Students are a part of festival
The Voodoo Experience 2012
Say Anything’s frontman Max Bemis has a crowd singing along to all of the pop-punk band’s hits on Fri, Oct. 26 at The Voodoo Experience in City Park, including the song “Alive In the Glory of Love.” Many Loyola students attended, volunteered and played at the music festival this past weekend. CHERIE LEJEUNE/THE MAROON
Music industry junior Adam Stewart and former Loyola student Duz Mancini of the local americana folk-rock band Coyotes play at The Voodoo Experience on Fri, Oct 26. Loyola students also got to volunteer behind the scenes at Voodoo this year. SHAMARA KING / ASSISTANT PHOTO EDITOR
"Watching Florence Welch warm up - that was the most enchanting experience," 2012 Loyola graduate Katie Peters said about her experience volunteering at Voodoo Festival two years ago. "I sat with her harpist while he was playing on a harp, and she was meditating. You saw the artistry and the aesthetic."
Peters is one of many Loyola students, past and present, to help out at one of New Orleans's largest music festivals. This year, over 40 Loyola students volunteered their time for The Voodoo Experience.

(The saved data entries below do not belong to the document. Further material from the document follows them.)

Lemma copy_from_log s v t r d :
  brepr s v → v_held v = ∅ → in_disk v t → in_disk v r → t ≠ r →
  r ∈ v_pins v ∨ has_room v → t ∈ v_pins v ∨ (size (v_pins v) + 1 < Z.to_nat NBUF)%nat →
  v_cont v !! Z.to_nat r = Some d →
  ∃ s', (lbuf ← bread ROOTDEV r; dbuf ← bread ROOTDEV t; d ← buf_data lbuf;
         buf_set dbuf d;; bwrite dbuf;; brelse lbuf;; brelse dbuf) s = Ok tt s' ∧
        brepr s' (vwrite v (t, d)).
Proof.
  intros R He Ht Hr Hne Hrr Hrt Hd.
  destruct (bread_two s v r t) as (a & b & s1 & s2 & E1 & E2 & Hab & Ha & Hb & R2); try done.
  mstep E1. mstep E2.
  destruct (copy_held s2 _ b t a r d R2) as (s3 & s4 & E3 & E4 & E5 & R4); try done; simpl.
  { by rewrite lookup_insert_eq. }
  { by rewrite lookup_insert_ne, lookup_insert_eq. }
  mstep E3. mstep E4. mstep E5.
  destruct (clean_after_copy v t r d (brepr_wf _ _ R) Ht Hr Hne) as [C1 C2].
  { intros. by rewrite He, lookup_empty. }
  destruct (brelse_spec s4 _ a r R4) as (s5 & E6 & R5); [|done|].
  { simpl. by rewrite lookup_insert_ne, lookup_insert_eq. }
  mstep E6.
  destruct (brelse_spec s5 _ b t R5) as (s6 & E7 & R6); [|by right|].
  { simpl. rewrite lookup_delete_ne by done. by rewrite lookup_insert_eq. }
  exists s6. split; [done|]. by rewrite (proj2 (write_both v a r b t t d Ha Hb)) in R6.
Qed.
End log_disk.

(** ** The header block as bytes *)

Fixpoint put_blocks (d : list Z) (off : nat) (bs : list Z) : list Z :=
  match bs with
  | [] => d
  | b :: bs' => put_blocks (put32 d off b) (off + 4) bs'
  end.

(** The header block that [write_head] writes over [d]. *)
Definition encode_head (d : list Z) (bs : list Z) : list Z :=
  put_blocks (put32 d 0 (Z.of_nat (length bs))) 4 bs.

Lemma put_blocks_snoc d off bs b :
  put_blocks d off (bs ++ [b]) = put32 (put_blocks d off bs) (off + 4 * length bs) b.
Proof.
  revert d off. induction bs as [|x bs IH]; intros d off; simpl.
  - by rewrite Nat.add_0_r.
  - rewrite IH. f_equal. lia.
Qed.

Lemma length_put_blocks d off bs :
  (off + 4 * length bs ≤ length d)%nat → length (put_blocks d off bs) = length d.
Proof.
  revert d off. induction bs as [|x bs IH]; intros d off Hl; simpl in *; [done|].
  rewrite IH; rewrite length_put32; lia.
Qed.

Lemma get32_put_blocks_lt d off bs o :
  (off + 4 * length bs ≤ length d)%nat → (o + 4 ≤ off)%nat →
  get32 (put_blocks d off bs) o = get32 d o.
Proof.
  revert d off. induction bs as [|x bs IH]; intros d off Hl Ho; simpl in *; [done|].
  rewrite IH; [|rewrite length_put32; lia|lia]. apply get32_put32_ne; lia.
Qed.

Lemma get32_put_blocks d off bs i b :
  (off + 4 * length bs ≤ length d)%nat → bs !! i = Some b →
  get32 (put_blocks d off bs) (off + 4 * i) = u32 b.
Proof.
  revert d off i. induction bs as [|x bs IH]; intros d off i Hl Hi; [done|]. cbn [put_blocks length] in *.
  destruct i as [|i]; simpl in Hi.
  - injection Hi as ->. rewrite Nat.mul_0_r, Nat.add_0_r.
    rewrite get32_put_blocks_lt; [|rewrite length_put32; lia|lia].
    apply get32_put32_eq. lia.
  - replace (off + 4 * S i)%nat with (off + 4 + 4 * i)%nat by lia.
    apply IH; [rewrite length_put32; lia|done].
Qed.

Lemma encode_head_n d bs :
  length d = Z.to_nat BSIZE → (length bs ≤ Z.to_nat LOGSIZE)%nat →
  s32 (get32 (encode_head d bs) 0) = Z.of_nat (length bs).
Proof.
  intros Hd Hb. change (Z.to_nat BSIZE) with 512%nat in Hd. change (Z.to_nat LOGSIZE) with 30%nat in Hb.
  unfold encode_head. rewrite get32_put_blocks_lt; [|rewrite length_put32; lia|lia].
  rewrite get32_put32_eq by lia. unfold s32. rewrite !(u32_small (Z.of_nat _)) by lia.
  destruct (Z.ltb_spec (Z.of_nat (length bs)) 2147483648); lia.
Qed.

Lemma encode_head_block d bs i b :
  length d = Z.to_nat BSIZE → (length bs ≤ Z.to_nat LOGSIZE)%nat →
  bs !! i = Some b → 0 ≤ b < 2147483648 →
  s32 (get32 (encode_head d bs) (lh_off (Z.of_nat i))) = b.
Proof.
  intros Hd Hb Hi Hr. change (Z.to_nat BSIZE) with 512%nat in Hd. change (Z.to_nat LOGSIZE) with 30%nat in Hb.
  unfold encode_head, lh_off. replace (Z.to_nat (4 + 4 * Z.of_nat i)) with (4 + 4 * i)%nat by lia.
  rewrite (get32_put_blocks _ _ _ _ b); [|rewrite length_put32; lia|done].
  unfold s32. rewrite !u32_small by (rewrite ?u32_small; lia).
  destruct (Z.ltb_spec b 2147483648); lia.
Qed.

Lemma length_encode_head d bs :
  length d = Z.to_nat BSIZE → (length bs ≤ Z.to_nat LOGSIZE)%nat →
  length (encode_head d bs) = Z.to_nat BSIZE.
Proof.
  intros Hd Hb. change (Z.to_nat BSIZE) with 512%nat in *. change (Z.to_nat LOGSIZE) with 30%nat in Hb.
  unfold encode_head. rewrite length_put_blocks; rewrite length_put32; lia.
Qed.

(** ** The loops of the log *)

(** The writes of [write_log] and of [install_trans]. *)
Definition log_ws (start : Z) (ds : list (list Z)) : list (Z * list Z) :=
  imap (λ i d, (start + Z.of_nat i + 1, d)) ds.
Definition home_ws (bs : list Z) (ds : list (list Z)) : list (Z * list Z) := zip bs ds.

Lemma log_ws_addr start ds w : w ∈ log_ws start ds →
  start + 1 ≤ w.1 < start + 1 + Z.of_nat (length ds).
Proof.
  unfold log_ws. rewrite elem_of_lookup_imap. intros (i & d & -> & Hi). simpl.
  apply lookup_lt_Some in Hi. lia.
Qed.

Lemma log_ws_lookup start ds i d :
  ds !! i = Some d → (start + Z.of_nat i + 1, d) ∈ log_ws start ds.
Proof. intros Hi. apply elem_of_lookup_imap. eauto. Qed.

Lemma log_ws_NoDup start ds : NoDup (log_ws start ds).*1.
Proof.
  apply NoDup_alt. intros i j x. rewrite !list_lookup_fmap. unfold log_ws. rewrite !list_lookup_imap.
  destruct (ds !! i), (ds !! j); simpl; intros; simplify_eq. lia.
Qed.

Lemma log_ws_snoc start ds d :
  log_ws start (ds ++ [d]) = log_ws start ds ++ [(start + Z.of_nat (length ds) + 1, d)].
Proof. unfold log_ws. rewrite imap_app. simpl. by rewrite Nat.add_0_r. Qed.

Lemma log_ws_notin start ds n :
  n ≤ start ∨ start + Z.of_nat (length ds) < n → n ∉ (log_ws start ds).*1.
Proof.
  intros Hn Hin. apply list_elem_of_fmap in Hin as (w & -> & Hw). apply log_ws_addr in Hw. lia.
Qed.

Lemma log_ws_pos start ds : 0 ≤ start → Forall (λ w, 0 ≤ w.1) (log_ws start ds).
Proof. intros Hs. apply Forall_forall. intros w Hw. apply log_ws_addr in Hw. lia. Qed.

Section log_loops.
Context {D : Type} `{BlockSpec D}.
Implicit Types (v : bview) (s : lstate (D := D)) (bs : list Z) (ds : list (list Z)).

(** The header names the blocks [bs], which are outside the log; the log has
    space for them. *)
Record log_lists s v bs : Prop := {
  ll_dev : lg_dev (lg s) = ROOTDEV;
  ll_n : lh_n (lg_lh (lg s)) = Z.of_nat (length bs);
  ll_take : ∀ i b, bs !! i = Some b → lh_block (lg_lh (lg s)) !! i = Some b;
  ll_start : 0 ≤ lg_start (lg s);
  ll_fits : lg_start (lg s) + Z.of_nat (length bs) < Z.of_nat (length (v_disk v));
  ll_len : (length bs ≤ Z.to_nat LOGSIZE)%nat;
  ll_home : ∀ b, b ∈ bs → in_disk v b ∧
    (b < lg_start (lg s) ∨ lg_start (lg s) + Z.of_nat (length bs) < b) }.

Lemma in_disk_vwrites v ws n : in_disk (vwrites v ws) n ↔ in_disk v n.
Proof.
  unfold in_disk. destruct (vwrites_fields v ws) as (_ & -> & _). by rewrite length_awrites.
Qed.

Lemma pins_vwrites_size v ws : (size (v_pins (vwrites v ws)) ≤ size (v_pins v))%nat.
Proof.
  destruct (vwrites_fields v ws) as (_ & _ & _ & -> & _). apply subseteq_size. set_solver.
Qed.

Lemma room_vwrites v ws : v_held v = ∅ → (size (v_pins v) < Z.to_nat NBUF)%nat →
  has_room (vwrites v ws).
Proof.
  intros He Hs. unfold has_room. destruct (vwrites_fields v ws) as (_ & _ & -> & _).
  rewrite He, map_size_empty. pose proof (pins_vwrites_size v ws). lia.
Qed.

(** A loop whose iterations write one block each. *)
Lemma disk_loop s v body ws :
  brepr (dk s) v →
  (∀ i w x, ws !! i = Some w → brepr x (vwrites v (take i ws)) →
     ∃ x', body (Z.of_nat i) (set_dk x s) = Ok tt (set_dk x' s) ∧
           brepr x' (vwrite (vwrites v (take i ws)) w)) →
  ∃ x, for_each (length ws) 0 body s = Ok tt (set_dk x s) ∧ brepr x (vwrites v ws).
Proof.
  intros R Hstep.
  destruct (for_each_inv
    (λ i s', ∃ x, s' = set_dk x s ∧ brepr x (vwrites v (take (Z.to_nat i) ws)))
    body (length ws) 0 s) as (s' & E & x & -> & R').
  - exists (dk s). split; [by destruct s|done].
  - intros i s1 Hi (x & -> & R1).
    destruct (lookup_lt_is_Some_2 ws (Z.to_nat i)) as [w Hw]; [lia|].
    destruct (Hstep _ _ _ Hw R1) as (x' & E & R2). rewrite Z2Nat.id in E by lia.
    exists (set_dk x' s). split; [done|]. exists x'. split; [done|].
    replace (Z.to_nat (i + 1)) with (S (Z.to_nat i)) by lia.
    by rewrite (take_S_r _ _ _ Hw), vwrites_app.
  - exists x. split; [done|]. rewrite take_ge in R' by lia. exact R'.
Qed.

Lemma notin_take {A} (ws : list (Z * A)) i n : n ∉ ws.*1 → n ∉ (take i ws).*1.
Proof.
  intros Hn Hin. apply Hn. rewrite fmap_take in Hin. by eapply elem_of_take_weaken.
Qed.

Lemma write_log_ok s v bs ds :
  brepr (dk s) v → v_held v = ∅ → log_lists s v bs →
  (∀ b, b ∈ bs → b ∈ v_pins v) → (size (v_pins v) < Z.to_nat NBUF)%nat →
  Forall2 (λ b d, v_cont v !! Z.to_nat b = Some d) bs ds →
  ∃ x, write_log s = Ok tt (set_dk x s) ∧ brepr x (vwrites v (log_ws (lg_start (lg s)) ds)).
Proof.
  intros R He L Hp Hsz HF. set (ws := log_ws (lg_start (lg s)) ds).
  assert (length bs = length ds) as Hlen by (by eapply Forall2_length).
  unfold write_log. rewrite bind_gets, (ll_n _ _ _ L), Nat2Z.id, Hlen.
  replace (length ds) with (length ws) by apply length_imap.
  apply (disk_loop s v); [done|]. intros i w x Hw R1.
  unfold ws, log_ws in Hw. rewrite list_lookup_imap in Hw.
  destruct (ds !! i) as [d|] eqn:Hd; [|done]. injection Hw as <-.
  destruct (Forall2_lookup_r _ _ _ _ _ HF Hd) as (b & Hb & Hc).
  assert (Hin : b ∈ bs) by (by eapply list_elem_of_lookup_2).
  destruct (ll_home _ _ _ L b Hin) as [Hbin Hbout].
  unfold lh_index. rewrite Nat2Z.id, (ll_take _ _ _ L _ _ Hb). cbn [lift_opt]. rewrite bind_ret_l.
  destruct (vwrites_fields v (take i ws)) as (Ec & Ed & Eh & Ep & Ehi).
  pose proof (lookup_lt_Some _ _ _ Hd). pose proof (ll_start _ _ _ L). pose proof (ll_fits _ _ _ L).
  assert (b ∉ (take i ws).*1) as Hbw by (apply notin_take, log_ws_notin; lia).
  destruct (copy_to_log x (vwrites v (take i ws)) (lg_start (lg s) + Z.of_nat i + 1) b d)
    as (x' & E' & R2); try done.
  - by rewrite Eh.
  - apply in_disk_vwrites. unfold in_disk. lia.
  - by apply in_disk_vwrites.
  - lia.
  - right. by apply room_vwrites.
  - left. rewrite Ep, elem_of_difference, elem_of_list_to_set. auto.
  - rewrite Ec, awrites_notin; [done| | |done].
    + unfold in_disk in Hbin. lia.
    + by apply Forall_take, log_ws_pos.
  - exists x'. rewrite (ll_dev _ _ _ L). split; [|done].
    by apply (on_disk_ok _ (set_dk x s)) in E'.
Qed.

(** In a commit the home blocks are pinned; in a recovery nothing is. *)
Lemma install_trans_ok s v bs ds :
  brepr (dk s) v → v_held v = ∅ → log_lists s v bs → length bs = length ds →
  v_pins v = ∅ ∨ (NoDup bs ∧ (∀ b, b ∈ bs → b ∈ v_pins v)) →
  (size (v_pins v) < Z.to_nat NBUF)%nat →
  (∀ i d, ds !! i = Some d →
     v_cont v !! Z.to_nat (lg_start (lg s) + Z.of_nat i + 1) = Some d) →
  ∃ x, install_trans s = Ok tt (set_dk x s) ∧ brepr x (vwrites v (home_ws bs ds)).
Proof.
  intros R He L Hlen Hp Hsz Hlog. set (ws := home_ws bs ds).
  unfold install_trans. rewrite bind_gets, (ll_n _ _ _ L), Nat2Z.id.
  replace (length bs) with (length ws) by (unfold ws, home_ws; rewrite length_zip_with; lia).
  apply (disk_loop s v); [done|]. intros i [b d] x Hw R1.
  pose proof Hw as Hw'. unfold ws, home_ws in Hw'. apply lookup_zip_with_Some in Hw' as (? & ? & E & Hb & Hd).
  injection E as <- <-. assert (Hin : b ∈ bs) by (by eapply list_elem_of_lookup_2).
  destruct (ll_home _ _ _ L b Hin) as [Hbin Hbout].
  unfold lh_index. rewrite Nat2Z.id, (ll_take _ _ _ L _ _ Hb). cbn [lift_opt]. rewrite bind_ret_l.
  destruct (vwrites_fields v (take i ws)) as (Ec & Ed & Eh & Ep & Ehi).
  pose proof (lookup_lt_Some _ _ _ Hb). pose proof (ll_start _ _ _ L). pose proof (ll_fits _ _ _ L).
  assert (Hws : ∀ w, w ∈ take i ws → w.1 ∈ bs).
  { intros [b1 d1] Hin1. apply elem_of_take_weaken in Hin1. by apply elem_of_zip_l in Hin1. }
  set (a := lg_start (lg s) + Z.of_nat i + 1).
  destruct (copy_from_log x (vwrites v (take i ws)) b a d) as (x' & E' & R2); try done.
  - by rewrite Eh.
  - by apply in_disk_vwrites.
  - apply in_disk_vwrites. unfold in_disk, a. lia.
  - unfold a. lia.
  - right. by apply room_vwrites.
  - destruct Hp as [Hp|[Hnd Hp]].
    + right. pose proof (pins_vwrites_size v (take i ws)) as Hs. rewrite Hp, size_empty in Hs.
      change (Z.to_nat NBUF) with 30%nat. lia.
    + left. rewrite Ep, elem_of_difference, elem_of_list_to_set. split; [auto|].
      intros Hin'. rewrite fmap_take in Hin'. unfold ws, home_ws in Hin'.
      rewrite fst_zip in Hin' by lia. by eapply (NoDup_take_notin bs i b).
  - rewrite Ec, awrites_notin; [by apply Hlog|unfold a; lia| |].
    + apply Forall_forall. intros w Hw'. destruct (ll_home _ _ _ L _ (Hws _ Hw')) as [Hd' _].
      unfold in_disk in Hd'. lia.
    + intros Hin'. apply list_elem_of_fmap in Hin' as (w & Ew & Hw').
      destruct (ll_home _ _ _ L _ (Hws _ Hw')) as [_ Hd']. rewrite <- Ew in Hd'. unfold a in Hd'. lia.
  - exists x'. rewrite (ll_dev _ _ _ L). split; [|done].
    by apply (on_disk_ok _ (set_dk x s)) in E'.
Qed.
End log_loops.

(** ** Reading and writing the header *)

Lemma view_set_set n d d2 v : view_set n d2 (view_set n d v) = view_set n d2 v.
Proof. unfold view_set. simpl. by rewrite list_insert_insert_eq. Qed.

Peters worked in an area called Artist Relations. She's full of stories, from Ozzy Osborne needing his oxygen tank, to Weezer's manager forcing her to tears. Her job was to drive artists around on a golf cart whenever her walkie-talkie told her to.
Peters was extremely lucky to have gotten these experiences because the majority of Loyola students work in an area called Festival Services.
Music industry junior Joy Cornay managed this section of Voodoo this year and recruited students as volunteers. Her actual job, aside from watching over her volunteers, was to be "the extra hand," she said.
"When anyone from any other part of the park needs something, they radio me," Cornay said. "We have very interesting interactions at the front gate; we'll collect boxes of illegal substances. And there's always people trying to jump the fence."
The Loyola volunteers she recruits have a separate job. Some work the information booth and others work as front-gate greeters.
"The greeters are the first people you see at Voodoo - the smiling faces that hand you a program when you walk in," Cornay said. "Information booth workers are located a little past the entrance, and it's the first tent on-site." English literature junior Nikki Navarez worked as a greeter last year. "I had to do a lot of talking and smiling, being social," she said. "You see a lot of weird people, everyone
Catherine Pugh, mass communications junior, agrees that she encountered some strangely costumed individuals at the front gate. "But that's just a part of Voodoo," she said. "Volunteering was fun. This was my second year, and I'll definitely do it again next year."
The volunteering experience has several benefits for students, including free entry into the park for that day.
"That's why I did it," Navarez said. "I didn't have enough money to pay for a ticket, so that was my opportunity." Ticket prices range from $90 for a one-day pass to $175 for all three days, according to Voodoo's website.
Cornay said that as a music industry major, she looked to volunteering to get experience and make connections. "I volunteered three years ago for the first time," she said. "I was a lowly volunteer, and now I'm in charge of a volunteering group with many other jobs on site. It's definitely worth it."